Béisbol prosigue y entusiasma en Taiwán, con estadios vacíos

Cuando Wang Wei-chen bateó un sencillo por los Chinatrust Brothers, nadie mostró su entusiasmo o decepción en el graderío del parque ubicado en un suburbio de Taipei.

A lo largo del juego, no hubo insultos a los umpires ni coros de aliento para los equipos.

Las 12.150 butacas de plástico azul estaban vacías el viernes por la noche para el encuentro entre los Brothers y los Fubon Guardians. Era una escena inusitada para un deporte que suele reunir en promedio a 6.000 fanáticos por duelo en Taiwán.

Ningún espectador ha asistido a un solo encuentro aquí desde el 11 de abril, cuando comenzó la temporada.

Conformada por cinco equipos, la Liga Profesional China de Taiwán ha prohibido el ingreso de fanáticos a los parques, ante las preocupaciones por la propagación del coronavirus en un espacio concurrido.

Sin embargo, Taiwán suma relativamente pocos casos de la enfermedad COVID-19, de modo que la liga decidió permitir que peloteros, coaches, animadores, mascotas, batboys y periodistas podían presentarse en los estadios.

“Nos gustaría que los fanáticos vinieran al parque para apoyarnos, pero debido a la epidemia no pueden”, dijo Wang, pelotero de cuadro de los Brothers.

“Aún así somos afortunados, dado que no hemos parado nuestra temporada y la gente puede vernos todavía».

Otras ligas de béisbol del mundo han suspendido su actividad por lo menos hasta mayo. Más allá del béisbol, los deportes organizados en todo el mundo han cancelado o postergado numerosas competiciones.

Incluso los Juegos Olímpicos de Tokio se aplazaron un año.
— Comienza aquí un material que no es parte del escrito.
Lemma rne_mono P Q P' Q' : 0 < Q → 0 < Q' → P * Q' ≤ P' * Q → rne P Q ≤ rne P' Q'.
Proof.
  intros HQ HQ' Hle. unfold rne.
  pose proof (rne_bounds P Q HQ) as Hb. pose proof (rne_bounds P' Q' HQ') as Hb'.
  pose proof (Z.div_mod P Q) as Hd. pose proof (Z.div_mod P' Q') as Hd'.
  pose proof (Z.mod_pos_bound P Q HQ) as Hr. pose proof (Z.mod_pos_bound P' Q' HQ') as Hr'.
  assert (P / Q ≤ P' / Q') as Hq.
  { apply Z.div_le_lower_bound; [done|]. assert (Q' * (P / Q) * Q ≤ P' * Q); [|nia]. nia. }
  destruct (Z.eq_dec (P / Q) (P' / Q')) as [E|Hne]; [|lia].
  rewrite <- E in *. assert ((P mod Q) * Q' ≤ (P' mod Q') * Q) as Hrr by nia.
  set (q := P / Q) in *. set (r := P mod Q) in *. set (r' := P' mod Q') in *. clearbody q r r'.
  unfold place in *. destruct (Z.eqb_spec r 0) as [Er|Hr0]; [simpl in *; lia|].
  destruct (Z.eqb_spec r' 0) as [Er'|Hr0']; [nia|]. simpl in *. stdlib_z.
  destruct (Z.compare_spec (2 * r) Q), (Z.compare_spec (2 * r') Q'); try lia; try nia.
Qed.

Lemma canonical_mono P Q E P' Q' E' :
  0 < Q → 0 < Q' → canonical (P / Q) E → canonical (P' / Q') E' →
  P' * Q * 2 ^ (E' + 1074) ≤ P * Q' * 2 ^ (E + 1074) → E' ≤ E.
Proof.
  intros HQ HQ' (HE & HM & _) (HE' & _ & HM') Hv. apply Z.nlt_ge. intros Hlt.
  apply quotient_bounds in HM; [|done]. specialize (HM' ltac:(lia)).
  apply quotient_bounds in HM'; [|done].
  replace (E' + 1074) with ((E' - E) + (E + 1074)) in Hv by lia.
  rewrite (Z.pow_add_r 2 (E' - E)) in Hv by lia.
  pose proof (Z.pow_pos_nonneg 2 (E + 1074)). set (u := 2 ^ (E + 1074)) in *.
  assert (2 ^ 1 ≤ 2 ^ (E' - E)) as Hk by (apply Z.pow_le_mono_r; lia). change (2 ^ 1) with 2 in Hk.
  set (K := 2 ^ (E' - E)) in *.
  assert (P' * Q * K ≤ P * Q') as Hv' by (apply (Z.mul_le_mono_pos_r _ _ u); lia).
  change (2 ^ 53) with 9007199254740992 in *. change (2 ^ 52) with 4503599627370496 in *.
  assert (P * Q' < 9007199254740992 * Q * Q') by nia.
  assert (4503599627370496 * Q' * Q * 2 ≤ P' * Q * K); [|nia].
  apply Z.mul_le_mono_nonneg; nia.
Qed.

(** The keys of [GoFloat] compare the result. *)
Lemma of_rounded_key M F :
  0 ≤ M ≤ 2 ^ 53 →
  is_nan (of_rounded M F) = false ∧
  fkey (of_rounded M F) =
    if M =? 2 ^ 53 then if F + 1 <=? 971 then (1, F + 1, 2 ^ 52) else (2, 0, 0)
    else if M =? 0 then (0, 0, 0) else if F <=? 971 then (1, F, M) else (2, 0, 0).
Proof.
  intros HM. unfold of_rounded. destruct (Z.eqb_spec M (2 ^ 53)).
  - by destruct (_ <=? _).
  - destruct M as [|m|m]; [done| |lia]. by destruct (_ <=? _).
Qed.

Lemma of_rounded_mono M F M' F' :
  0 ≤ M ≤ 2 ^ 53 → 0 ≤ M' ≤ 2 ^ 53 → -1074 ≤ F → (-1074 < F' → 2 ^ 52 ≤ M') →
  F < F' ∨ F = F' ∧ M ≤ M' → fle (of_rounded M F) (of_rounded M' F') = true.
Proof.
  intros HM HM' HF Hn Hle. apply fle_key. destruct (of_rounded_key M F HM) as [H1 ->].
  destruct (of_rounded_key M' F' HM') as [H2 ->]. split_and!; [done..|]. unfold lex_lt.
  change (2 ^ 53) with 9007199254740992 in *. change (2 ^ 52) with 4503599627370496 in *.
  destruct (Z.eqb_spec M 9007199254740992), (Z.eqb_spec M' 9007199254740992), (Z.eqb_spec M 0), (Z.eqb_spec M' 0),
    (Z.leb_spec (F + 1) 971), (Z.leb_spec (F' + 1) 971), (Z.leb_spec F 971), (Z.leb_spec F' 971); simpl; lia.
Qed.

Lemma rounded_mono V W f V' W' f' :
  0 < W → 0 < W' → rounded V W f → rounded V' W' f' → V * W' ≤ V' * W → fle f f' = true.
Proof.
  intros HW HW' (P & Q & F & HP & HQ & Hc & Hv & ->) (P' & Q' & F' & HP' & HQ' & Hc' & Hv' & ->) Hle.
  destruct (rne_range P Q F HP HQ Hc) as [Hr _]. destruct (rne_range P' Q' F' HP' HQ' Hc') as [Hr' Hn'].
  assert (P * Q' * 2 ^ (F + 1074) ≤ P' * Q * 2 ^ (F' + 1074)) as Hpq.
  { apply (Z.mul_le_mono_pos_r _ _ (W * W')); [nia|].
    transitivity ((V * Q) * (Q' * W')); [rewrite <- Hv; lia|].
    transitivity ((V' * Q') * (Q * W)); [|rewrite <- Hv'; lia].
    transitivity ((V * W') * (Q * Q')); [lia|]. transitivity ((V' * W) * (Q * Q')); [|lia].
    apply Z.mul_le_mono_nonneg_r; [nia|done]. }
  pose proof (canonical_mono P' Q' F' P Q F HQ' HQ Hc' Hc Hpq) as HF.
  destruct Hc as [HF0 _]. apply of_rounded_mono; [done..|].
  destruct (Z.eq_dec F F') as [<- | Hne]; [right|left; lia]. split; [done|]. apply rne_mono; [done..|].
  apply (Z.mul_le_mono_pos_r _ _ (2 ^ (F + 1074))); [apply Z.pow_pos_nonneg; lia|done].
Qed.

Lemma rounded_finite m e :
  float_range (Zpos m) e → rounded (Zpos m * 2 ^ (e + 1074)) 1 (S754_finite false m e).
Proof.
  intros ((Hm & Hm') & He & Hn). exists (Zpos m), 1, e. unfold canonical, rne. rewrite Z.div_1_r, Z.mod_1_r.
  split_and!; [lia|lia|lia|done|done|lia|]. simpl round_nearest_even. unfold of_rounded.
  rewrite (proj2 (Z.eqb_neq _ _)) by lia. by rewrite (proj2 (Z.leb_le _ _)) by lia.
Qed.

Lemma rounded_zero W : 0 < W → rounded 0 W f0.
Proof. intros HW. exists 0, 1, (-1074). split_and!; [lia|lia|by vm_compute|done|done]. Qed.

(** What [binary_round_aux] computes, from a quotient at any exponent: [k] only
    has to be large enough. *)
Lemma aux_rounded k X Y E V W :
  1074 ≤ k → 0 ≤ X → 0 < Y → - k ≤ E → E ≤ fexp64 (Zdigits2 (X / Y) + E) →
  X * W * 2 ^ (E + k) = V * 2 ^ (k - 1074) * Y →
  rounded V W (binary_round_aux prec64 emax64 false (X / Y) E (place (X mod Y) Y)).
Proof.
  intros Hk HX HY HE Hf Hv. unfold binary_round_aux.
  destruct (shr_fexp_locate X Y E HX HY Hf) as (n & Hn & -> & Hc). pose proof Hc as (HF & _ & _).
  rewrite shr_m_locate, loc_of_locate. pose proof (Z.pow_pos_nonneg 2 n).
  assert (0 < 2 ^ n * Y) as HQ by nia. exists X, (2 ^ n * Y), (E + n). set (Q := 2 ^ n * Y) in *.
  destruct (rne_range X Q (E + n) HX HQ Hc) as [Hr _]. fold (rne X Q). split_and!; [done..| |].
  - assert (0 < 2 ^ (k - 1074)) as Hp by (apply Z.pow_pos_nonneg; lia).
    apply (Z.mul_cancel_r _ _ (2 ^ (k - 1074))); [lia|].
    rewrite <- Z.mul_assoc, <- Z.pow_add_r by lia.
    replace (E + n + 1074 + (k - 1074)) with (n + (E + k)) by lia. rewrite Z.pow_add_r by lia.
    transitivity (2 ^ n * (X * W * 2 ^ (E + k))); [ring|]. rewrite Hv. unfold Q. ring.
  - unfold of_rounded. destruct (Z.eqb_spec (rne X Q) (2 ^ 53)) as [-> | Hne].
    + rewrite shr_fexp_carry by lia. reflexivity.
    + rewrite shr_fexp_rounded by lia. cbn [shr_m]. destruct (rne X Q); [done|done|lia].
Qed.

(** The quotient of two integers has at least the difference of their digits. *)
Lemma digits_quotient N D : 0 < N → 0 < D → Zdigits2 D + 1 ≤ Zdigits2 N →
  Zdigits2 N - Zdigits2 D ≤ Zdigits2 (N / D).
Proof.
  intros HN HD Hd. destruct (Zdigits2_bounds N HN) as [Hlo _]. destruct (Zdigits2_bounds D HD) as [_ Hhi].
  pose proof (Zdigits2_nonneg D). set (k := Zdigits2 N - 1 - Zdigits2 D).
  assert (2 ^ k ≤ N / D) as HM.
  { apply quotient_bounds; [done|]. transitivity (2 ^ k * 2 ^ Zdigits2 D); [apply Z.mul_le_mono_nonneg_l; lia|].
    rewrite <- Z.pow_add_r by lia. by replace (k + Zdigits2 D) with (Zdigits2 N - 1) by lia. }
  pose proof (Z.pow_pos_nonneg 2 k) as Hp. destruct (Zdigits2_bounds (N / D)) as [_ Hh]; [lia|].
  assert (k < Zdigits2 (N / D)); [|lia]. apply (Z.pow_lt_mono_r_iff 2); [lia| |lia]. apply Zdigits2_nonneg. lia.
Qed.

Lemma Zdigits2_shift m k : 0 < m → 0 ≤ k → Zdigits2 (m * 2 ^ k) = Zdigits2 m + k.
Proof.
  intros Hm Hk. pose proof (Z.pow_pos_nonneg 2 k).
  destruct (Zdigits2_bounds m Hm) as [H1 H2]. destruct (Zdigits2_bounds (m * 2 ^ k)) as [H3 H4]; [nia|].
  assert (0 < Zdigits2 m) by (destruct m; simpl; lia).
  assert (Zdigits2 m + k - 1 < Zdigits2 (m * 2 ^ k)).
  { apply (Z.pow_lt_mono_r_iff 2); [lia|apply Zdigits2_nonneg; nia|]. eapply Z.le_lt_trans; [|exact H4].
    replace (Zdigits2 m + k - 1) with ((Zdigits2 m - 1) + k) by lia. rewrite Z.pow_add_r by lia.
    apply Z.mul_le_mono_nonneg_r; lia. }
  assert (Zdigits2 (m * 2 ^ k) - 1 < Zdigits2 m + k); [|lia].
  apply (Z.pow_lt_mono_r_iff 2); [lia|lia|]. eapply Z.le_lt_trans; [exact H3|].
  rewrite Z.pow_add_r by lia. apply Z.mul_lt_mono_pos_r; lia.
Qed.

Lemma rounded_fdiv m e m' e' :
  float_range (Zpos m) e → float_range (Zpos m') e' →
  rounded (Zpos m * 2 ^ (e + 1074) * 2 ^ 1074) (Zpos m' * 2 ^ (e' + 1074))
    (fdiv (S754_finite false m e) (S754_finite false m' e')).
Proof.
  intros (Hm & He & _) (Hm' & He' & _).
  unfold fdiv, SFdiv, SFdiv_core_binary. stdlib_z. set (E := Z.min _ _).
  assert (-2045 ≤ E ≤ e - e') as HE by (unfold E; rewrite fexp64_eq; lia).
  assert (match e - e' - E with 0 => Zpos m | Zpos _ => Z.shiftl (Zpos m) (e - e' - E) | Zneg _ => 0 end =
    Zpos m * 2 ^ (e - e' - E)) as ->.
  { destruct (e - e' - E) as [|k|k] eqn:Ek; [simpl; lia| |lia]. by rewrite Z.shiftl_mul_pow2 by lia. }
  pose proof (Z.pow_pos_nonneg 2 (e - e' - E)) as Hp.
  assert (Z.div_eucl (Zpos m * 2 ^ (e - e' - E)) (Zpos m') =
    (Zpos m * 2 ^ (e - e' - E) / Zpos m', Zpos m * 2 ^ (e - e' - E) mod Zpos m')) as Hde.
  { unfold Z.div, Z.modulo. by destruct (Z.div_eucl _ _). }
  change (IntDef.Z.div_eucl) with Z.div_eucl. rewrite Hde, place_new_location. simpl xorb.
  apply (aux_rounded 2045); [lia|lia|lia|lia| |].
  - rewrite fexp64_eq. destruct (Z.le_gt_cases E (-1074)) as [|Hgt]; [lia|].
    assert (E ≤ Zdigits2 (Zpos m) + e - (Zdigits2 (Zpos m') + e') - 53)
      by (unfold E in *; rewrite fexp64_eq in *; lia).
    pose proof (digits_quotient (Zpos m * 2 ^ (e - e' - E)) (Zpos m')) as Hq.
    rewrite Zdigits2_shift in Hq by lia. specialize (Hq ltac:(lia) ltac:(lia) ltac:(lia)). lia.
  - transitivity (Zpos m * Zpos m' * (2 ^ (e - e' - E) * 2 ^ (e' + 1074) * 2 ^ (E + 2045))); [ring|].
    transitivity (Zpos m * Zpos m' * (2 ^ (e + 1074) * 2 ^ 1074 * 2 ^ (2045 - 1074))); [|ring].
    f_equal. rewrite <- !Z.pow_add_r by lia. f_equal. lia.
Qed.

Lemma shl_align_at p e E :
  ∃ q ez, shl_align p e E = (q, ez) ∧ ez = Z.min e E ∧ Zpos q = Zpos p * 2 ^ (e - ez).
Proof.
  unfold shl_align. stdlib_z. destruct (E - e) as [|k|k] eqn:Ek.
  - exists p, e. split_and!; [done|lia|]. rewrite Z.sub_diag. lia.
  - exists p, e. split_and!; [done|lia|]. rewrite Z.sub_diag. lia.
  - exists (Pos.iter xO p k), E. split_and!; [done|lia|]. replace (e - E) with (Zpos k) by lia. clear.
    induction k as [|k IH] using Pos.peano_ind; [simpl; lia|].
    rewrite Pos.iter_succ, Pos2Z.inj_succ, Z.pow_succ_r by lia. rewrite Pos2Z.inj_xO, IH. lia.
Qed.

Lemma rounded_binary_round p e :
  -1074 ≤ e → rounded (Zpos p * 2 ^ (e + 1074)) 1 (binary_round prec64 emax64 false p e).
Proof.
  intros He. unfold binary_round. stdlib_z.
  destruct (shl_align_at p e (fexp64 (Zpos (digits2_pos p) + e))) as (q & ez & -> & Ez & Hq).
  rewrite fexp64_eq in Ez.
  replace (binary_round_aux prec64 emax64 false (Zpos q) ez loc_Exact)
    with (binary_round_aux prec64 emax64 false (Zpos q / 1) ez (place (Zpos q mod 1) 1))
    by (by rewrite Z.div_1_r, Z.mod_1_r).
  apply (aux_rounded 1074); [lia|lia|lia|lia| |].
  - rewrite Z.div_1_r, Hq, Zdigits2_shift by lia. rewrite fexp64_eq. simpl Zdigits2. lia.
  - change (2 ^ (1074 - 1074)) with 1. rewrite Hq, !Z.mul_1_r, <- Z.mul_assoc, <- Z.pow_add_r by lia. do 2 f_equal. lia.
Qed.

(** ** Amounts: the finite numbers that are not negative *)

Definition amount (f : float64) : Prop :=
  match f with
  | S754_zero false => True
  | S754_finite false m e => float_range (Zpos m) e
  | _ => False
  end.

(** An amount in units of [2^-1074], of which every amount is a multiple. *)
Definition units (f : float64) : Z :=
  match f with S754_finite false m e => Zpos m * 2 ^ (e + 1074) | _ => 0 end.

Lemma amount_rounded f : amount f → rounded (units f) 1 f.
Proof.
  destruct f as [[]|[]| |[] m e]; try done; intros Hf; [by apply rounded_zero|by apply rounded_finite].
Qed.

Lemma amount_f0 : amount f0 ∧ units f0 = 0. Proof. done. Qed.

Lemma amount_f1 : amount f1 ∧ units f1 = 2 ^ 1074.
Proof. split; [|by vm_compute]. vm_compute. by intuition. Qed.

Lemma units_nonneg f : amount f → 0 ≤ units f.
Proof.
  destruct f as [[]|[]| |[] m e]; try done. simpl. intros (_ & He & _).
  pose proof (Z.pow_pos_nonneg 2 (e + 1074)). lia.
Qed.

Lemma units_pos f : amount f → feq f f0 = false → 0 < units f.
Proof.
  destruct f as [[]|[]| |[] m e]; try done. simpl. intros (_ & He & _) _.
  pose proof (Z.pow_pos_nonneg 2 (e + 1074)). lia.
Qed.

Lemma amount_not_nan f : amount f → is_nan f = false.
Proof. by destruct f as [[]|[]| |[] m e]. Qed.

Lemma rounded_amount V W f : rounded V W f → amount f ∨ f = S754_infinity false.
Proof.
  intros (P & Q & F & HP & HQ & Hc & _ & ->). destruct (rne_range P Q F HP HQ Hc) as [Hr Hn].
  destruct Hc as [HF _]. unfold of_rounded. destruct (Z.eqb_spec (rne P Q) (2 ^ 53)).
  - destruct (Z.leb_spec (F + 1) 971); [left|by right]. unfold amount, float_range. split_and!; [done|done|lia|lia|done].
  - destruct (rne P Q) as [|m|m]; [by left| |lia]. destruct (Z.leb_spec F 971); [left|by right].
    unfold amount, float_range. split_and!; lia.
Qed.

Lemma fle_units f g : amount f → amount g → fle f g = true ↔ units f ≤ units g.
Proof.
  intros Hf Hg. pose proof (amount_rounded f Hf) as Rf. pose proof (amount_rounded g Hg) as Rg. split.
  - intros Hle. apply Z.nlt_ge. intros Hlt.
    assert (fle g f = true) as Hle' by (eapply rounded_mono; [..|exact Rg|exact Rf|]; lia).
    apply fle_key in Hle as (_ & _ & H1). apply fle_key in Hle' as (_ & _ & H2). unfold lex_lt in *.
    assert (f = g) as ->; [|lia].
    destruct f as [[]|[]| |[] m e]; try done; destruct g as [[]|[]| |[] m' e']; try done; simpl in *; try lia.
    f_equal; lia.
  - intros Hle. eapply rounded_mono; [..|exact Rf|exact Rg|]; lia.
Qed.

(** ** The operations round their exact results *)

Lemma units_align m e k : -1074 ≤ k ≤ e → Zpos m * 2 ^ (e + 1074) = Zpos m * 2 ^ (e - k) * 2 ^ (k + 1074).
Proof. intros Hk. rewrite <- Z.mul_assoc, <- Z.pow_add_r by lia. do 2 f_equal. lia. Qed.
En el parque de Taiwán, se colocaron unos 150 carteles en las butacas. Tienen escritos mensajes que desean suerte a algunos peloteros de los Guardians, el equipo local.

Otros presentan efigies de personas o agradecen al personal médico de Tawán por mantener bajos los casos de coronavirus en esta isla del Pacífico.

El rock and roll resuena en las gradas, como si fuera un juego normal, y los peloteros, ovacionan a sus compañeros, tratando de compensar las ovaciones faltantes del público.